In Hiroshima, the 19-kilometer-long, 11-kilometer-wide oval-shaped area stretching northwest from the hypocenter encompassed the entire Numata-cho district, and spread over the towns of Yasufuruichi, Asa, Itsukaichi, Yuki, and Kake, all of which are now part of Hiroshima’s Asaminami Ward, Asakita Ward, Saeki Ward, and Akiota town. The government categorized those effected as individuals who had been “in an environment where they were physically affected by radiation from the atomic bombing” and distinguished them from survivors who had directly experienced the bombing or entered the city right after that.
Based on the “heavy rain area”
In June of 1975, the government presented its position to the Committee on Social and Labor Affairs of the Upper House that there was no sufficient basis to provide support to people in the black rain area in Hiroshima, asserting, “Based on currently available materials, we do not believe people in the area were greatly affected by the bomb’s radiation.” They also responded they had received various strong requests from local communities.

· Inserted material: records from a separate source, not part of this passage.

Definition legacy_sign (sign : Z) : P unit :=
  do! setTz (zone_setSign sign) in
  let! t := peek in
  let! nl := (if isNumber t then let! t := next in ret (value t, tlength t) else ret (0, 0)) in
  let '(n, length) := nl : Z * Z in
  let! t := peek in
  if isSymbol 58 t then do! setTz (zone_setHour n) in setTz (zone_setMinute kNone)
  else if (length =? 2) || (length =? 1) then do! setTz (zone_setHour n) in setTz (zone_setMinute 0)
  else if (length =? 4) || (length =? 3) then do! setTz (zone_setHour (Z.quot n 100)) in setTz (zone_setMinute (Z.rem n 100))
  else refuse.

Definition legacy_token (hasReadNumber : bool) (token : Token) : P bool :=
  if isNumber token then do! legacy_number (value token) in ret true
  else if isTag Keyword token then do! legacy_keyword hasReadNumber (keyword token) (value token) in ret hasReadNumber
  else
    let! tz := getTz in
    let! time := getTime in
    if isAsciiSign token && (zone_isUtc tz || negb (time_isEmpty time)) then do! legacy_sign (asciiSign token) in ret true
    else if (isAsciiSign token || isSymbol 41 token) && hasReadNumber then refuse
    else ret hasReadNumber.

(** [None] when the fuel runs out; otherwise whether the loop ran to its end, and the
    state. *)
Fixpoint legacy_loop (fuel : nat) (hasReadNumber : bool) (token : Token) (s : PState) : option (bool * PState) :=
  match fuel with
  | O => None
  | S fuel =>
      if isTag EndOfInput token then Some (true, s)
      else
        match legacy_token hasReadNumber token s with
        | (inl _, s) => Some (false, s)
        | (inr hasReadNumber, s) => let '(token, sc) := tok_next (scanner s) in legacy_loop fuel hasReadNumber token (mkP sc (pday s) (ptime s) (ptz s))
        end
  end.

Definition no_fields : DateFields := mkFields 0 0 0 0 0 0 0 false 0.

Definition start (text : list Z) : PState := mkP (tokenizer (input text)) new_day new_time new_zone.

(** The token the ES5 pass leaves, and the state. *)
Definition es5_pass (text : list Z) : Token * PState :=
  match parseEs5DateTime (start text) with (inl t, s) => (t, s) | (inr t, s) => (t, s) end.

(** A turn reads a token, and a token a character. *)
Definition parse_fuel (text : list Z) : nat := length text + 3.

Definition write_all (s : PState) : option DateFields :=
  let? out := day_write (pday s) no_fields in
  let? out := time_write (ptime s) out in
  zone_write (ptz s) out.

Definition parseFields (text : list Z) : option DateFields :=
  let '(nextUnhandled, s) := es5_pass text in
  if isTag TInvalid nextUnhandled then None
  else
    match legacy_loop (parse_fuel text) (negb (day_isEmpty (pday s))) nextUnhandled s with
    | Some (true, s) => write_all s
    | _ => None
    end.

Section Zone.
Context (localtime_r gmtime_r : Z -> option tm).

Definition kMaxTimeBeforeUtc : double := dadd kMaxTimeValue (dmul (of_int 10) kMsPerDay).

Definition parse (text : list Z) : double :=
  match parseFields text with
  | None => dnan
  | Some f =>
      let dayValue := makeDay (of_int (fyear f)) (of_int (fmonth f)) (of_int (fday f)) in
      let timeValue := makeTime (of_int (fhour f)) (of_int (fminute f)) (of_int (fsecond f)) (of_int (fmillisecond f)) in
      let date := makeDate dayValue timeValue in
      if hasOffset f then timeClip (dsub date (dmul (of_int (offsetSeconds f)) kMsPerSecond))
      else if negb (dle (dneg kMaxTimeBeforeUtc) date && dle date kMaxTimeBeforeUtc) then dnan
      else timeClip (utcFromLocal localtime_r gmtime_r date)
  end.
End Zone.

(** ** The parser ends

    A turn of the legacy loop reads a token, and a token takes a character: the fuel of the
    loops is never what stops them. *)

(** The characters that are left, the current one too. *)
Definition left_ (i : Input) : nat := if isEnd i then 0 else S (length (rest i)).

Lemma left_next i : (left_ (in_next i) <= length (rest i))%nat.
Proof.
  unfold left_, in_next. destruct (rest i) as [|b r]; [done|]. cbn [length].
  cbn zeta beta. repeat case_match; cbn [rest isEnd ch_]; rewrite ?length_drop; repeat case_match; lia.
Qed.


(** A character that is not the end is passed. *)
Lemma left_passed i : isEnd i = false -> (left_ (in_next i) < left_ i)%nat.
Proof. intros E. pose proof (left_next i). unfold left_ at 2. rewrite E. lia. Qed.

Lemma left_fuel i : (left_ i <= in_fuel i)%nat.
Proof. unfold left_, in_fuel. destruct (isEnd i); lia. Qed.

(** A loop that passes characters comes to its end, past those it was entered for. *)
Lemma while_passes {S} (m : S -> nat) fuel cond (body : S -> S) s :
  (forall s, cond s = true -> (m (body s) < m s)%nat) -> (m s <= fuel)%nat ->
  returns (fun s' => cond s' = false /\ (m s' <= m s)%nat /\ (cond s = true -> (m s' < m s)%nat) /\ (cond s = false -> s' = s))
    (while_run fuel cond body s).
Proof.
  intros Hstep. revert s. induction fuel as [|fuel IH]; intros s Hf; cbn; destruct (cond s) eqn:E.
  - pose proof (Hstep s E). lia.
  - apply returns_some. by split_and!.
  - pose proof (Hstep s E). eapply returns_mono; [apply (IH (body s)); lia|]. intros s' (? & ? & _). split_and!; [done|lia|lia|done].
  - apply returns_some. by split_and!.
Qed.

Lemma passes_digit i : isAsciiDigit i = true -> isEnd i = false.
Proof. unfold isAsciiDigit, isAsciiDigitCp, isEnd. lia. Qed.

Lemma numeral_passes i : isAsciiDigit i = true -> returns (fun r => (left_ r.2 < left_ i)%nat) (readUnsignedNumeral i).
Proof.
  intros Hi. unfold readUnsignedNumeral, zeros. eapply returns_bind.
  { apply (while_passes left_ (in_fuel i) (fun i => ch_ i =? 48) in_next i); [|apply left_fuel].
    intros j Hj. apply left_passed. unfold isEnd. lia. }
  intros z (_ & Hle & Hlt & Heq). eapply returns_bind.
  { apply (while_passes (fun s : Z * Z * Input => left_ s.2) (in_fuel z) (fun s => isAsciiDigit s.2) numeral_step (0, 0, z)); [|apply left_fuel].
    intros [[a b] k] Hk. apply left_passed, passes_digit, Hk. }
  intros [[n k] j] (_ & Hl & Hs & _). apply returns_some. cbn [snd] in *.
  destruct (ch_ i =? 48) eqn:E; [specialize (Hlt eq_refl); lia|]. rewrite (Heq eq_refl) in *. specialize (Hs Hi). lia.
Qed.

Lemma word_passes i : isAsciiAlphaOrAbove i && negb (isWhiteSpaceChar i) = true -> returns (fun r => (left_ r.2 < left_ i)%nat) (readWord i).
Proof.
  intros Hi. unfold readWord. eapply returns_bind.
  { apply (while_passes (fun s : list Z * Z * Input => left_ s.2) (in_fuel i) word_cond word_step ([], 0, i)); [|apply left_fuel].
    intros [[a b] k] Hk. apply left_passed. apply andb_true_iff in Hk as [Hk _]. unfold isEnd, isAsciiAlphaOrAbove in *. cbn [snd] in *. lia. }
  intros [[p l] j] (_ & _ & Hs & _). apply returns_some. by apply Hs.
Qed.

Lemma parens_pass i : returns (fun r => r.1 = true -> (left_ r.2 < left_ i)%nat) (skipParentheses i).
Proof.
  unfold skipParentheses. destruct (Z.eqb_spec (ch_ i) 40) as [E|]; [|by apply returns_some]. cbn [negb].
  assert (Hi : isEnd i = false) by (unfold isEnd; lia). pose proof (left_passed i Hi) as Hp. pose proof (left_fuel i).
  eapply returns_bind.
  { apply (while_passes (fun s : Z * Input => left_ s.2)); [|change (paren_step (0, i)).2 with (in_next i); lia].
    intros [n k] Hk. apply left_passed. apply andb_true_iff in Hk as [_ Hk]. cbn [snd] in Hk. unfold isEnd. by apply negb_true_iff. }
  intros [n j] (_ & Hl & _). apply returns_some. intros _. change (paren_step (0, i)).2 with (in_next i) in Hl. cbn [snd] in *. lia.
Qed.

(** A token takes a character, and only the end has none to take. *)
Lemma scan_run_passes i : returns (fun r => (isEnd i = true /\ r = (endOfInput, i)) \/ (left_ r.2 < left_ i)%nat) (scan_run i).
Proof.
  unfold scan_run. destruct (isEnd i) eqn:E; [apply returns_some; by left|]. pose proof (left_passed i E). destruct (isAsciiDigit i) eqn:Ed.
  { eapply returns_bind; [by apply numeral_passes|]. intros [n j] Hj. apply returns_some. by right. }
  unfold scan_symbol. destruct (List.find _ _); [apply returns_some; by right|].
  destruct (isAsciiAlphaOrAbove i && negb (isWhiteSpaceChar i)) eqn:Ew.
  { eapply returns_bind; [by apply word_passes|]. intros [[p l] j] Hj. destruct (lookupKeyword p l); apply returns_some; by right. }
  unfold skipWhiteSpace. destruct (isWhiteSpaceOrLineTerminatorCp (ch_ i)); [apply returns_some; by right|].
  eapply returns_bind; [apply parens_pass|]. intros [[] j] Hj; apply returns_some; right; [by apply Hj|done].
Qed.

Lemma scan_passes i : (isEnd i = true /\ scan i = (endOfInput, i)) \/ (left_ (scan i).2 < left_ i)%nat.
Proof. unfold scan. by destruct (scan_run_passes i) as (r & -> & H). Qed.

(** What is left of the tokens. *)
Definition todo (k : Tokenizer) : nat := left_ (in_ k) + (if isTag EndOfInput (next_ k) then 0 else 1).

Lemma todo_tokenizer i : (todo (tokenizer i) <= left_ i)%nat.
Proof.
  unfold todo, tokenizer. destruct (scan_passes i) as [[E ->]|H]; [|].
  - change (left_ i + 0 <= left_ i)%nat. lia.
  - destruct (scan i) as [t j]. cbn [snd in_ next_] in *. destruct (isTag _ _); lia.
Qed.

Lemma todo_next k : (todo (tokenizer (in_ k)) <= todo k)%nat.
Proof. pose proof (todo_tokenizer (in_ k)). unfold todo at 2. lia. Qed.

(** Code that only reads forward. *)
Definition forward {A} (m : P A) : Prop := forall s, (todo (scanner (m s).2) <= todo (scanner s))%nat.

Lemma forward_ret {A} (x : A) : forward (ret x). Proof. intros s. done. Qed.
Lemma forward_leave {A} t : forward (@leave A t). Proof. intros s. done. Qed.
Lemma forward_bind {A B} (m : P A) (k : A -> P B) : forward m -> (forall x, forward (k x)) -> forward (bind m k).
Proof.
  intros Hm Hk s. unfold bind. specialize (Hm s). destruct (m s) as [[t|x] s'] eqn:E; cbn in *; [done|]. specialize (Hk x s'). lia.
Qed.
Lemma forward_next : forward next. Proof. intros s. cbn. apply todo_next. Qed.
Lemma forward_skip c : forward (skipSymbol c).
Proof. intros s. unfold skipSymbol, tok_skipSymbol. destruct (isSymbol _ _); [apply todo_next|done]. Qed.
#[local] Hint Resolve forward_ret forward_leave forward_next forward_skip : forward.

Ltac forward :=
  repeat first [ progress auto with forward | apply forward_bind; [|intros ?] | (intros ?; cbn; reflexivity)
               | match goal with |- forward (if ?b then _ else _) => destruct b end
               | match goal with |- forward (match ?b with _ => _ end) => destruct b end ].

Lemma forward_token b t : forward (legacy_token b t).
Proof.
  unfold legacy_token, legacy_number, legacy_keyword, legacy_sign, refuse. forward.
Qed.

Lemma forward_es5 : forward parseEs5DateTime.
Proof.
  unfold parseEs5DateTime, es5_date, es5_year, es5_component, es5_time, es5_zone, leave_next, unless. forward.
Qed.

(** A run that ends is not changed by more fuel. *)
Lemma loop_more f f' b tok s r : legacy_loop f b tok s = Some r -> (f <= f')%nat -> legacy_loop f' b tok s = Some r.
Proof.
  revert f' b tok s. induction f as [|f IH]; intros f' b tok s H Hf; [done|]. destruct f' as [|f']; [lia|]. cbn [legacy_loop] in *.
  destruct (isTag EndOfInput tok); [done|]. destruct (legacy_token b tok s) as [[t|b'] s']; [done|]. cbn in *. apply IH; [done|lia].
Qed.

The heavy rain area was determined based on the results of an interview survey conducted by Michitaka Uda and other technicians from the Hiroshima District Meteorological Observatory (now, Hiroshima Local Meteorological Office) shortly after the bombing. “The light rain area” outside the “heavy rain area” was excluded. The country kept refusing to expand the area, claiming no residual radioactivity from the atomic bombs was detected in the soil within 30 kilometers of the hypocenters of the Hiroshima and Nagasaki bombings, according to the investigations conducted in 1976 and 1978.

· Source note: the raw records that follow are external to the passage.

Lemma isoString_text z : time_value z ->
  isoString (of_int z) = Some (iso_year (year_of z) ++ iso_rest (mon_of z + 1) (date_of z) (hour_of z) (min_of z) (sec_of z) (ms_of z)).
Proof.
  intros Hz. assert (Hok : time_ok z) by (unfold time_value, time_ok in *; lia). unfold time_value in Hz.
  assert (Ht : isint (of_int z) z) by (apply of_int_isint; lia). pose proof (date_of_range z) as [Hm _]. pose proof (date_of_31 z).
  pose proof (clock_range z) as (? & ? & ? & ?). pose proof (year_of_bound z Hok). pose proof (isint_yearFromTime _ _ Ht Hok) as Hy.
  assert (Hm1 : isint (dadd (monthFromTime (of_int z)) (of_int 1)) (mon_of z + 1)) by (pose proof (isint_monthFromTime _ _ Ht Hok); isint).
  unfold isoString. rewrite (isint_not_nan _ _ Ht), (isint_lt _ _ _ 0 Hy) by (by apply of_int_isint). rewrite (isint_lt _ _ 9999 _ (of_int_isint 9999 ltac:(lia)) Hy).
  rewrite (pad_fixed _ _ 2 Hm1) by power.
  rewrite (pad_fixed _ (date_of z) 2 (isint_dateFromTime _ _ Ht Hok)) by power.
  rewrite (pad_fixed _ (hour_of z) 2 (isint_hourFromTime _ _ Ht Hok)) by power.
  rewrite (pad_fixed _ (min_of z) 2 (isint_minFromTime _ _ Ht Hok)) by power.
  rewrite (pad_fixed _ (sec_of z) 2 (isint_secFromTime _ _ Ht Hok)) by power.
  rewrite (pad_fixed _ (ms_of z) 3 (isint_msFromTime _ _ Ht)) by power.
  unfold iso_year. destruct (Z.ltb_spec (year_of z) 0); [|destruct (Z.ltb_spec 9999 (year_of z))].
  - by rewrite (pad_fixed _ (- year_of z) 6) by (apply isint_neg, Hy || power).
  - by rewrite (pad_fixed _ (year_of z) 6) by (exact Hy || power).
  - by rewrite (pad_fixed _ (year_of z) 4) by (exact Hy || power).
Qed.

(** The value of the fields that a text is read as, with some milliseconds. *)
Lemma fields_value z ms : time_ok z -> 0 <= ms <= 999 ->
  isint (makeDate (makeDay (of_int (year_of z)) (of_int (mon_of z)) (of_int (date_of z)))
                  (makeTime (of_int (hour_of z)) (of_int (min_of z)) (of_int (sec_of z)) (of_int ms))) (z - ms_of z + ms).
Proof.
  intros Hok Hms. pose proof (date_of_range z) as [Hm _]. pose proof (date_of_31 z).
  pose proof (clock_range z) as (? & ? & ? & ?). pose proof (year_of_bound z Hok). pose proof (day_of_bound z Hok).
  assert (E : year_of z + mon_of z / 12 = year_of z) by (rewrite Z.div_small; lia). unfold time_ok in Hok.
  assert (Hday : isint (makeDay (of_int (year_of z)) (of_int (mon_of z)) (of_int (date_of z))) (day_of z)).
  { eapply isint_value.
    - apply (isint_makeDay _ _ _ (year_of z) (mon_of z) (date_of z)); try (apply of_int_isint; lia); lia.
    - rewrite E, (Z.mod_small (mon_of z)) by lia. unfold date_of, yday_of. lia. }
  assert (Hdz : day_of z * 86400000 <= z < day_of z * 86400000 + 86400000) by (unfold day_of; Z.div_mod_to_equations; lia).
  eapply isint_value.
  - apply isint_makeDate; [exact Hday| |lia|].
    + apply isint_makeTime; try (apply of_int_isint; lia); lia.
    + lia.
  - unfold day_of, hour_of, min_of, sec_of, ms_of. Z.div_mod_to_equations. lia.
Qed.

It is said there is a limitation on the survey because it was carried out amid the chaotic aftermath of the bombing. Isao Kita, who had joined in Mr. Uda’s survey, later recalled the so-called “Uda rain area” as tentatively decided.
Petition asking to expand the area
Chika Maeda, 83, Naka Ward, and Chizora Nishimura, 81, Asaminami Ward, are sisters who were exposed to the black rain on August 6, 1945, near their home in the village of Minochi (now part of Yuki-cho in Saeki Ward), located about 20 kilometers northwest of the hypocenter. “Our mother later told us she washed our clothes smeared with the rain.” However, they were just outside the black rain area. Their 87-year-old sister, who was on the other side of the Otagawa River, received an Atomic Bomb Survivor’s Certificate.

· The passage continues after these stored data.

Fixpoint addOne (l : BigUInt) : BigUInt :=
  match l with
  | [] => [1]
  | d :: l => let d := u32 (d + 1) in if negb (d =? 0) then d :: l else d :: addOne l
  end.

Definition kPow10 : list Z := [1; 10; 100; 1000; 10000; 100000; 1000000; 10000000; 100000000; 1000000000].

(** Nine powers at a time. *)
Definition mulPow10 (l : BigUInt) (exponent : Z) : BigUInt :=
  let '(l, exponent) :=
    while (S (Z.to_nat exponent)) (fun '(l, exponent) => 9 <=? exponent)
      (fun '(l, exponent) => (mulSmall l kPow10.[9], exponent - 9)) (l, exponent) in
  if 0 <? exponent then mulSmall l kPow10.[Z.to_nat exponent] else l.

(** The digits of one chunk, the last one first. *)
Fixpoint emit_nine (n : nat) (mostSignificant : bool) (chunk : Z) (out : list Z) : list Z :=
  match n with
  | O => out
  | S n =>
      if negb mostSignificant || negb (chunk =? 0)
      then emit_nine n mostSignificant (chunk / 10) (out ++ [48 + chunk mod 10])
      else out
  end.

Definition decimal_step : BigUInt * list Z -> BigUInt * list Z :=
  fun '(work, out) =>
    let '(work, chunk) := divSmall work 1000000000 in
    (work, emit_nine 9 (isZero work) chunk out).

In 1978, the father of the sisters, Heizo Hanamoto (who died in 2007 at the age of 93), and others formed an association for the victims of the black rain being nursed at home. They began petitioning the central, prefectural and city governments, asking them to expand the area eligible for the relief law. However, the government did not change its position. Ryutaro Hashimoto, the Health and Welfare Minister at the time, replied in May of 1979 at the Committee on Social and Labor Affairs of the Upper House, that “it is not an issue that the administration can easily handle without scientific evidence or a foundation of some kind.”
“Does the rain fall beautifully in an oval shape?” Victims of the black rain posed this question to Yoshinobu Masuda, the now 101-year-old former head of the research laboratory at the Meteorological Agency’s Meteorological Research Institute and Tokyo resident, during the World Conference Against Atomic and Hydrogen Bombs held in Hiroshima in the summer of 1985. It was unthinkable the rain would have fallen uniformly from the cumulonimbus cloud that had been violently formed immediately after the bombing.
Mr. Masuda had read Record of the Hiroshima A-bomb War Disaster (published in 1971), memoirs written by A-bomb survivors, and collected accounts describing the rain. He also reinvestigated the testimonies collected by Mr. Uda’s team. With the cooperation of the association, he continued conducting on-site interviews with residents of present-day Yuki-cho and Kitahiroshima-cho, and examined 1,188 pages of questionnaires in an attempt to grasp the overall picture.
In 1988, Mr. Masuda announced the result that the black rain had fallen in an area approximately four times larger than the Uda rain area. Nevertheless, the government maintained its original position. Ms. Maeda and Ms. Nishimura joined the class action lawsuit, and won the case in 2021, obtaining the Atomic Bomb Survivor’s Certificate.